Dalam dunia kawih Tien Rostini juga mempunyai prestasi yang cukup membanggakan. Hal ini terbukti Tien Rostini telah berhasil meraih prestasi sebagai juara pertama pasanggiri kawih (nyanyi), serta juara pertama pada pasanggiri tembang/kawih di Sukabumi. Bukan tari dan tembang saja yang dikuasai Tien Rostini, Pencak Silat juga dikuasainya dengan baik. Sehingga Tien Rostini juga mendapat julukan sebagai Jawara.
Atas jasanya di dunia persilatan, ia pun dikukuhkan sebagai Sesepuh Jawara dan Ketua Pembina Pencak Silat Padjadjaran Nasional. Di dunia seni peran, Tien Rostini juga pernah menghiasi layar lebar dengan turut serta main dalam Film Desa yang Dilupakan dan Jumpa di Perjalanan bersama Soekarno M. Noor, Fifi Young, Indriarti, Iskak, Eddy Sud, Ateng dan Bagio.

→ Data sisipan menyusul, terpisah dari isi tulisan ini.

Lemma start_cq_editor_first_live_candidate_witness :
  CQEditorBridge.start_cq_editor mock_env second_candidate_host None
  = (true, Some 2,
     [["cq-editor"; "/tmp/cadquery_mcp_b/current_script.py"];
      ["/usr/Scripts/cq-editor.exe"; "/tmp/cadquery_mcp_b/current_script.py"]])
  /\ poll second_candidate_host 2 = None.
Proof.
  pose proof (start_cq_editor_first_live_candidate mock_env
                second_candidate_host None) as H.
  assert (E : CQEditorBridge.start_cq_editor mock_env second_candidate_host
                None
              = (true, Some 2,
                 [["cq-editor"; "/tmp/cadquery_mcp_b/current_script.py"];
                  ["/usr/Scripts/cq-editor.exe";
                   "/tmp/cadquery_mcp_b/current_script.py"]])).
  { vm_compute. reflexivity. }
  rewrite E in H. destruct H as [[H _] _].
  destruct (H eq_refl) as (p & Hp & Hpoll).
  injection Hp as <-. split; [exact E | exact Hpoll].
Defined.

(** X24.  [stop_cq_editor] never raises and signals only the process in
    the handle: nothing is sent when there is none, [terminate] comes
    first otherwise, and [kill] is sent exactly when the answer is
    [False], that is when [terminate] or the five-second [wait] raised. *)
Theorem stop_cq_editor_signals host process :
  let '(stopped, signals) := CQEditorBridge.stop_cq_editor host process in
  (forall s, s ∈ signals ->
     exists p, process = Some p
               /\ (s = Terminate p \/ s = Wait p \/ s = Kill p))
  /\ (process = None -> stopped = true /\ signals = [])
  /\ (forall p, process = Some p ->
        head signals = Some (Terminate p)
        /\ (stopped = false <-> Kill p ∈ signals)
        /\ (stopped = true
            <-> terminate host p = Ok tt /\ wait host p = Ok tt)).
Proof.
  unfold CQEditorBridge.stop_cq_editor. destruct process as [p|].
  - assert (Hsent : forall s (signals : list Signal),
               s ∈ signals ->
               (forall s', s' ∈ signals -> s' ∈ [Terminate p; Wait p; Kill p]) ->
               exists q, Some p = Some q
                         /\ (s = Terminate q \/ s = Wait q \/ s = Kill q)).
    { intros s signals Hin Hsub. exists p. split; [done|].
      apply Hsub in Hin.
      apply elem_of_cons in Hin as [->|Hin]; [by left|].
      apply elem_of_cons in Hin as [->|Hin]; [by right; left|].
      apply elem_of_cons in Hin as [->|Hin]; [by right; right|].
      by apply elem_of_nil in Hin. }
    destruct (terminate host p) as [[]|e] eqn:Ht.
    + destruct (wait host p) as [[]|e] eqn:Hw; (split; [|split; [done|]]).
      * intros s Hin. apply (Hsent s _ Hin). intros s' Hs'.
        apply elem_of_cons in Hs' as [->|Hs']; [by left|].
        apply elem_of_cons in Hs' as [->|Hs']; [by right; left|].
        by apply elem_of_nil in Hs'.
      * intros q [= <-]. split; [done|]. split.
        -- split; [done|]. intros Hin.
           apply elem_of_cons in Hin as [?|Hin]; [done|].
           apply elem_of_cons in Hin as [?|Hin]; [done|].
           by apply elem_of_nil in Hin.
        -- split; [intros _; by split|done].
      * intros s Hin. by apply (Hsent s _ Hin).
      * intros q [= <-]. split; [done|]. split.
        -- split; [intros _|done]. by right; right; left.
        -- split; [done|]. intros [_ ?]. congruence.
    + split; [|split; [done|]].
      * intros s Hin. apply (Hsent s _ Hin). intros s' Hs'.
        apply elem_of_cons in Hs' as [->|Hs']; [by left|].
        apply elem_of_cons in Hs' as [->|Hs']; [by right; right; left|].
        by apply elem_of_nil in Hs'.
      * intros q [= <-]. split; [done|]. split.
        -- split; [intros _|done]. by right; left.
        -- split; [done|]. intros [? _]. congruence.
  - split; [intros s Hin; by apply elem_of_nil in Hin|]. by split.
Qed.

Lemma stop_cq_editor_signals_witness :
  CQEditorBridge.stop_cq_editor second_candidate_host (Some 2)
  = (false, [Terminate 2; Wait 2; Kill 2])
  /\ Kill 2 ∈ [Terminate 2; Wait 2; Kill 2].
Proof.
  pose proof (stop_cq_editor_signals second_candidate_host (Some 2)) as H.
  assert (E : CQEditorBridge.stop_cq_editor second_candidate_host (Some 2)
              = (false, [Terminate 2; Wait 2; Kill 2])).
  { vm_compute. reflexivity. }
  rewrite E in H. destruct H as (_ & _ & H).
  destruct (H 2 eq_refl) as (_ & [Hkill _] & _).
  split; [exact E | exact (Hkill eq_refl)].
Defined.

(** X25.  [save_model] never raises and never touches a workspace.  It
    returns the empty string or the STEP path in the bridge's directory,
    and the STEP path only after both files were written.  It is not
    atomic: when the STEP export returns and the STL export raises, the
    answer is the empty string although the STEP file has been written. *)
Theorem save_model_outcomes env object_data name st :
  let step_file := os_path_join env (bridge_temp_dir env) (name +:+ ".step") in
  let stl_file := os_path_join env (bridge_temp_dir env) (name +:+ ".stl") in
  exists path st',
    CQEditorBridge.save_model env object_data name st = (Ok path, st')
    /\ workspaces st' = workspaces st
    /\ current_workspace_id st' = current_workspace_id st
    /\ (path = ""
        \/ (path = step_file
            /\ has_exportStep object_data = true
            /\ is_Some (fs st' !! step_file)
            /\ is_Some (fs st' !! stl_file)))
    /\ (has_exportStep object_data = false -> path = "" /\ st' = st)
    /\ (forall content e,
          has_exportStep object_data = true ->
          exportStep object_data step_file = Ok content ->
          exportStl object_data stl_file = Raise e ->
          path = "" /\ st' = put_file step_file content st).
Proof.
  intros step_file stl_file. subst step_file stl_file.
  unfold CQEditorBridge.save_model, CQEditorBridge.export_method. run_M.
  destruct (has_exportStep object_data); simpl.
  - destruct (exportStep object_data _) as [c1|e1]; simpl.
    + destruct (exportStl object_data _) as [c2|e2]; simpl.
      * eexists _, _. split; [done|]. split; [done|]. split; [done|].
        split; [|split; [done|done]].
        right. split; [done|]. split; [done|]. simpl.
        split; [|by rewrite lookup_insert_eq].
        rewrite lookup_insert. case_decide; [done|].
        by rewrite lookup_insert_eq.
      * eexists _, _. split; [done|]. split; [done|]. split; [done|].
        split; [by left|]. split; [done|].
        by intros content e _ [= <-] _.
    + eexists _, _. split; [done|]. split; [done|]. split; [done|].
      split; [by left|]. split; [done|]. by intros content e _ [=].
  - eexists _, _. split; [done|]. split; [done|]. split; [done|].
    split; [by left|]. split; [done|]. by intros.
Qed.

Lemma save_model_outcomes_witness :
  CQEditorBridge.save_model mock_env step_only_model "part" (one_box mock_env)
  = (Ok "",
     put_file "/tmp/cadquery_mcp_b/part.step" "ISO-10303-21;"
       (one_box mock_env)).
Proof.
  destruct (save_model_outcomes mock_env step_only_model "part"
              (one_box mock_env))
    as (path & st' & E & _ & _ & _ & _ & H).
  destruct (H "ISO-10303-21;" (Exception "mesh export failed")
              eq_refl eq_refl eq_refl) as [-> ->].
  exact E.
Defined.
(** * NVIDIA investment analytics dashboard: the Monte Carlo engine of [src/App.js]

    The five [useMemo] bodies of the [Dashboard] component ([simulations],
    [stats], [distribution], [trajectory], [scatter]) are embedded as Rocq
    functions over IEEE 754 binary64 numbers (Rocq's primitive floats, the
    same format as a JavaScript Number).  [Math.random] is an explicit
    stream of draws, [Math.log] and [Math.cos] are an interface of the host
    engine, a thrown exception is an explicit completion, and the array
    shared by the memoised values lives in a store. *)

From stdpp Require Import gmap strings list sorting pretty.
From Stdlib Require Import ZArith QArith Qabs Lqa Uint63 Floats Lia Permutation.

Set Warnings "-inexact-float".

(** ** JavaScript numbers and the parts of the runtime the engine uses *)
Module JS.

Local Open Scope float_scope.

(** Exceptions.  The engine has no [throw] of its own: the only exception it
    can raise is the runtime's [TypeError]. *)
Inductive exn : Type :=
| TypeError (msg : string).

Inductive completion (A : Type) : Type :=
| Normal (a : A)
| Throw (e : exn).
Arguments Normal {A} a.
Arguments Throw {A} e.

Definition is_throw {A} (c : completion A) : bool :=
  match c with Throw _ => true | Normal _ => false end.

(** [Math.PI] *)
Definition Math_PI : float := 0x1.921fb54442d18p+1.

(** [Math.max(a, b)]: NaN when an argument is NaN, [+0] above [-0]. *)
Definition Math_max (a b : float) : float :=
  if is_nan a || is_nan b then nan
  else if a <? b then b
  else if b <? a then a
  else if get_sign a then b else a.

(** [Math.min(a, b)]: NaN when an argument is NaN, [-0] below [+0]. *)
Definition Math_min (a b : float) : float :=
  if is_nan a || is_nan b then nan
  else if a <? b then a
  else if b <? a then b
  else if get_sign a then a else b.

(** [Math.min(...vals)] and [Math.max(...vals)]: the fold of the language
    definition, from [+Infinity] and from [-Infinity]. *)
Definition Math_min_list (vals : list float) : float :=
  fold_left Math_min vals infinity.
Definition Math_max_list (vals : list float) : float :=
  fold_left Math_max vals neg_infinity.

(** Conversion of an integer to a Number: exact up to [2^53] in magnitude,
    rounded to nearest up to [2^63]. *)
Definition of_Z (z : Z) : float :=
  if (z <? 0)%Z then - of_uint63 (Uint63.of_Z (- z)) else of_uint63 (Uint63.of_Z z).
Definition of_nat (n : nat) : float := of_uint63 (Uint63.of_Z (Z.of_nat n)).
(** * The homeschool curriculum generator (app.py), embedded and verified

    The development follows the class [HomeschoolCurriculumGenerator]:
    [get_grade_suffix], [generate_curriculum], [format_curriculum_display]
    and [format_curriculum_text].

    - A Python [str] is a list of Unicode code points.  Source literals are
      written [u "..."], the code points of the UTF-8 text between the quotes.
    - A decoded JSON document is a [pyval]; a [dict] is an association list in
      insertion order, as Python iterates it.
    - The two effects of the program, the HTTP request and the reading of the
      clock, are threaded through a [World]; exceptions are results.
    - [json.loads] runs under two limits of the interpreter, its recursion
      limit and the number of digits [int] converts; both are parameters. *)

From Stdlib Require Import String Ascii DecimalString.
From Stdlib Require Import ZArith NArith List Bool Lia.
Import ListNotations.

Set Implicit Arguments.

(** ** Python strings *)

Module Str.

Definition str := list N.
(* ===== verification/_CoqProject ===== *)
-Q . S2P
Prelude.v
Platform.v
GoStrings.v
Events.v
Redis.v
Instances.v
Inventory.v
InventorySpec.v
InventoryInv.v
InventoryTrace.v
InventoryLive.v
InventoryRace.v
InventoryRuns.v
InventoryProps.v
InventorySweeper.v
Apierr.v
Payment.v
Order.v
OrderSpec.v
OrderProps.v
System.v
Kafka.v
Outbox.v
OutboxSpec.v
OutboxProps.v
OutboxRace.v
InventoryRaceProps.v
StressTest.v
Backlog.v
Consumer.v
ConsumerProps.v
Analytics.v
AnalyticsProps.v
Notification.v
NotificationProps.v
EndToEnd.v
RateLimit.v
Hub.v
HubProps.v
Authz.v
Auth.v
AuthProps.v
AuthRace.v
Http.v
Gateway.v
GatewayProps.v
Stream.v
Grpc.v
Process.v
Lifecycle.v
LifecycleProps.v
Site.v
(* ===== verification/Prelude.v ===== *)
(** * TicketWave: a verification library for the ticket platform

    TicketWave sells seats.  The browser talks to the gateway, which calls auth-svc,
    inventory-svc, order-svc and analytics-svc over gRPC.  Buying is a saga in order-svc:
    reserve at inventory-svc, charge at payment-svc, confirm, and undo what was done when a
    step fails.  Every change of an order or a seat is written to an outbox table in the
    transaction that makes it; a relay publishes the outbox to Kafka; analytics-svc and
    notification-svc consume order events, and realtime-svc shows seat events live.

    ** How the code is modelled

    A handler is a [prog S A] ([Platform.v]): a function of the service's state and of an
    [ambient], the outside of one run: the fates of its external calls (performed, lost, or
    performed with the answer lost), the UUIDs drawn, Go's clock and Postgres' clock.  Theorems
    quantify over ambients, so over every combination of failures.  Errors are values
    ([res], [error]) that keep what the code inspects of them.  Tables are finite maps, SQL
    statements are functions on them with their constraints ([Prelude.v]: [sql_select],
    [sql_update], [sql_count]); a transaction works on a copy that its commit installs.
    int32 and int64 conversions wrap as in Go; a BIGINT out of range is Postgres' error.
    Strings are byte strings ([GoStrings.v]).

    Code outside the repository is a parameter with its documented behaviour as laws: the UUID
    library, Postgres' reading and ordering of values ([UuidLib], [PgOrder]), protojson
    ([ProtoJson]), Redis ([RedisLib]), the Kafka broker ([KafkaPublisher]), JWT, bcrypt, SHA-256
    ([JwtLib], [AuthLib]), scanning JSON text and parsing media types and addresses
    ([HttpLib]).  [Instances.v] and the witnesses instantiate them with functions that compute.

    ** Files (paths under src/)

    - [Prelude.v], [Platform.v], [GoStrings.v], [Redis.v], [Instances.v]: the foundations.
    - [Events.v]: pkg/events and the outbox row.  [Apierr.v]: pkg/apierr.
    - [Inventory.v]: services/inventory/internal/server, one definition per handler and
      statement.  [InventorySpec.v]: [db_step], what one committed transaction may do, and
      that every handler refines it.  [InventoryInv.v]: table invariants and the replay of the
      outbox.  [InventoryTrace.v]: handlers and sweeper split into the atomic actions other
      goroutines can come between.  [InventoryLive.v]: outcomes when nothing fails.
      [InventoryProps.v]: no seat is sold twice, the outbox tells the seat map, the seats'
      state machine, when reservations, confirmations and releases succeed, reads.
      [InventorySweeper.v]: the sweeper's loop over time among other handlers; holds end
      between 5:00 and 5:30 minutes after the reservation.
    - [InventoryRace.v]: the transactions of inventory-svc statement by statement, with row
      locks and READ COMMITTED snapshots, and that every interleaving commits steps of
      [db_step] only.  [InventoryRuns.v]: an undisturbed call of a handler is a run of these
      statements.  [InventoryRaceProps.v]: serialisability, no deadlock when rows are locked in
      one order (and the deadlock when they are not), and the interleaving after which the
      order of the outbox tells a subscriber the wrong state of a seat.  [StressTest.v]:
      scripts/stresstest on top of it: exactly one of the twenty goroutines wins.
    - [Payment.v]: services/payment/internal/server.
    - [Order.v], [OrderSpec.v], [OrderProps.v]: services/order/internal/server; other requests
      interfere between any two external calls.  The saga leaves order, outbox, answer and
      calls consistent; charging discipline; idempotent retries.
    - [System.v]: the peers of order-svc as a contract, the saga against it, and inventory-svc
      and payment-svc satisfying it.
    - [Kafka.v], [Consumer.v], [ConsumerProps.v]: pkg/kafka.  Restarts and crashes are
      repeated runs of [RunConsumer]; nothing below the committed offset is skipped.
    - [Outbox.v], [OutboxSpec.v], [OutboxProps.v]: pkg/outbox.  What relays may do, as a step
      relation; that [publishBatch] does no more; the outbox is drained.  [OutboxRace.v]:
      [publishBatch] cut at its statements, any number of replicas and writers between them:
      at least once, exactly once without failures.
      [Backlog.v]: the metrics that watch the outbox, and that they follow the publisher.
    - [Analytics.v], [AnalyticsProps.v]: services/analytics.  [Notification.v],
      [NotificationProps.v]: services/notification.  [EndToEnd.v]: order-svc's database,
      through outbox and Kafka, to the statistics and the emails.
    - [RateLimit.v]: pkg/ratelimit.  [Authz.v]: pkg/authz, pkg/jwt.  [Auth.v],
      [AuthProps.v]: services/auth/internal/server; calls one after another, each with its own
      failures: refresh tokens rotate, reported reuse ends the user's sessions, accounts work.
      [AuthRace.v]: the transactions of Refresh statement by statement, with row locks and
      READ COMMITTED snapshots; a token is exchanged once under every interleaving, and the
      interleaving in which reuse detection misses a session.
    - [Hub.v], [HubProps.v]: services/realtime/internal/hub and feed, pkg/kafka/tail.go;
      subscriptions are cells of a shared heap and sending on or closing a closed channel is a
      panic.  [Stream.v]: services/realtime/internal/stream, one connection among all others:
      faithful while it lives, and ended by a shutdown.
    - [Http.v], [Gateway.v], [GatewayProps.v]: services/gateway/internal/httpapi.  The
      services are the interface [Services]; the error of a handler's run is a panic.  Which
      calls may be made for which request, and what every response is like.
    - [Grpc.v]: pkg/observability, the interceptors of every gRPC server and client: panics,
      log levels, the request ID on its way through the services.
    - [Process.v], [Lifecycle.v], [LifecycleProps.v]: services/*/cmd and internal/config,
      pkg/config, pkg/postgres, pkg/redis, pkg/jwt/keys.go and the constructors of pkg/kafka
      and pkg/observability.  A process is a program that opens resources, defers their
      closing and starts goroutines, run against an oracle for the outside; its trace says
      what was closed, in which order, and who could still be using it.
    - [Site.v]: the gateway's interface implemented by the services above; what the answer to
      a purchase request says about the databases behind it.

    ** Bounds and fuel

    Loops of the code that run for ever have fuel, one unit per iteration: [RunConsumer]
    (safety theorems hold for every fuel, and the theorem that everything is committed says
    how much is enough), and the publisher's [Run] (likewise).  Retry loops are bounded by
    the code's own constants.  Everything else is structural.

    ** Not modelled

    - How environment variables become settings and which options are passed to drivers and
      exporters: libraries read them.  pkg/pgtest and scripts/genkeys are calls of
      Postgres, RSA and the file system in a row.
    - Log lines, except the access log of the gateway and the lines of the gRPC interceptors;
      the stack trace in the line of a panic.
    - Retries inside the client libraries: a Kafka write that kafka-go repeats on its own can
      store a message twice without a failure the relay sees.
    - Timing: how long a retry waits, request timeouts (a fate of the call) and histograms.
    - Generated protobuf code beyond the message types; the web front end (TypeScript).
    - Handlers run their transactions in one piece.  That concurrent ones are serialised by
      the row locks of the code is proved for inventory-svc ([InventoryRace.v]) and for the
      refreshes of auth-svc ([AuthRace.v]); order-svc, payment-svc and analytics-svc insert
      rows or update rows by primary key, and their other transactions interfere between the
      calls of a handler.  Postgres' own choice of a scan order is left open.
    - In [Process.v] a goroutine counts as running until something waits for its end, and the
      functions of an errgroup run one after another: only what they open, close and return
      is in the trace. *)

From stdpp Require Import base gmap list strings sorting numbers fin_maps.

Atas kerja keras yang dilakukannya Tien mendapat beberapa penghargaan diantaranya dari USA Departement Of State Certificate In Asia Pasific American Heritage Point at The Foreign Service Institute, Citra Karier Berprestasi 2000 Jimmy Enterprise. Selain itu juga Tien Rostini Asikin merupakan salah seorang Anggota Kehormatan Daya Mahasiswa Sunda, Ketua Yayasan Samida, Pembina Pendekar Pajajaran, Ketua Badan Pembina Seni Budaya Sunda DKI Jakarta, Penasehat Dewan Kesenian Jawa Barat, Penasehat PEPADI Kota Bogor, Penasehat BKKNI Kota Bogor dan Dewan Penyantun Akademi Kesenian Bogor.
Salah satu karyanya pernah direkam oleh Gemini Record pada tahun 1975 dalam Wanda Tembang Sunda dan Degung, berjudul Deudeuh Asih.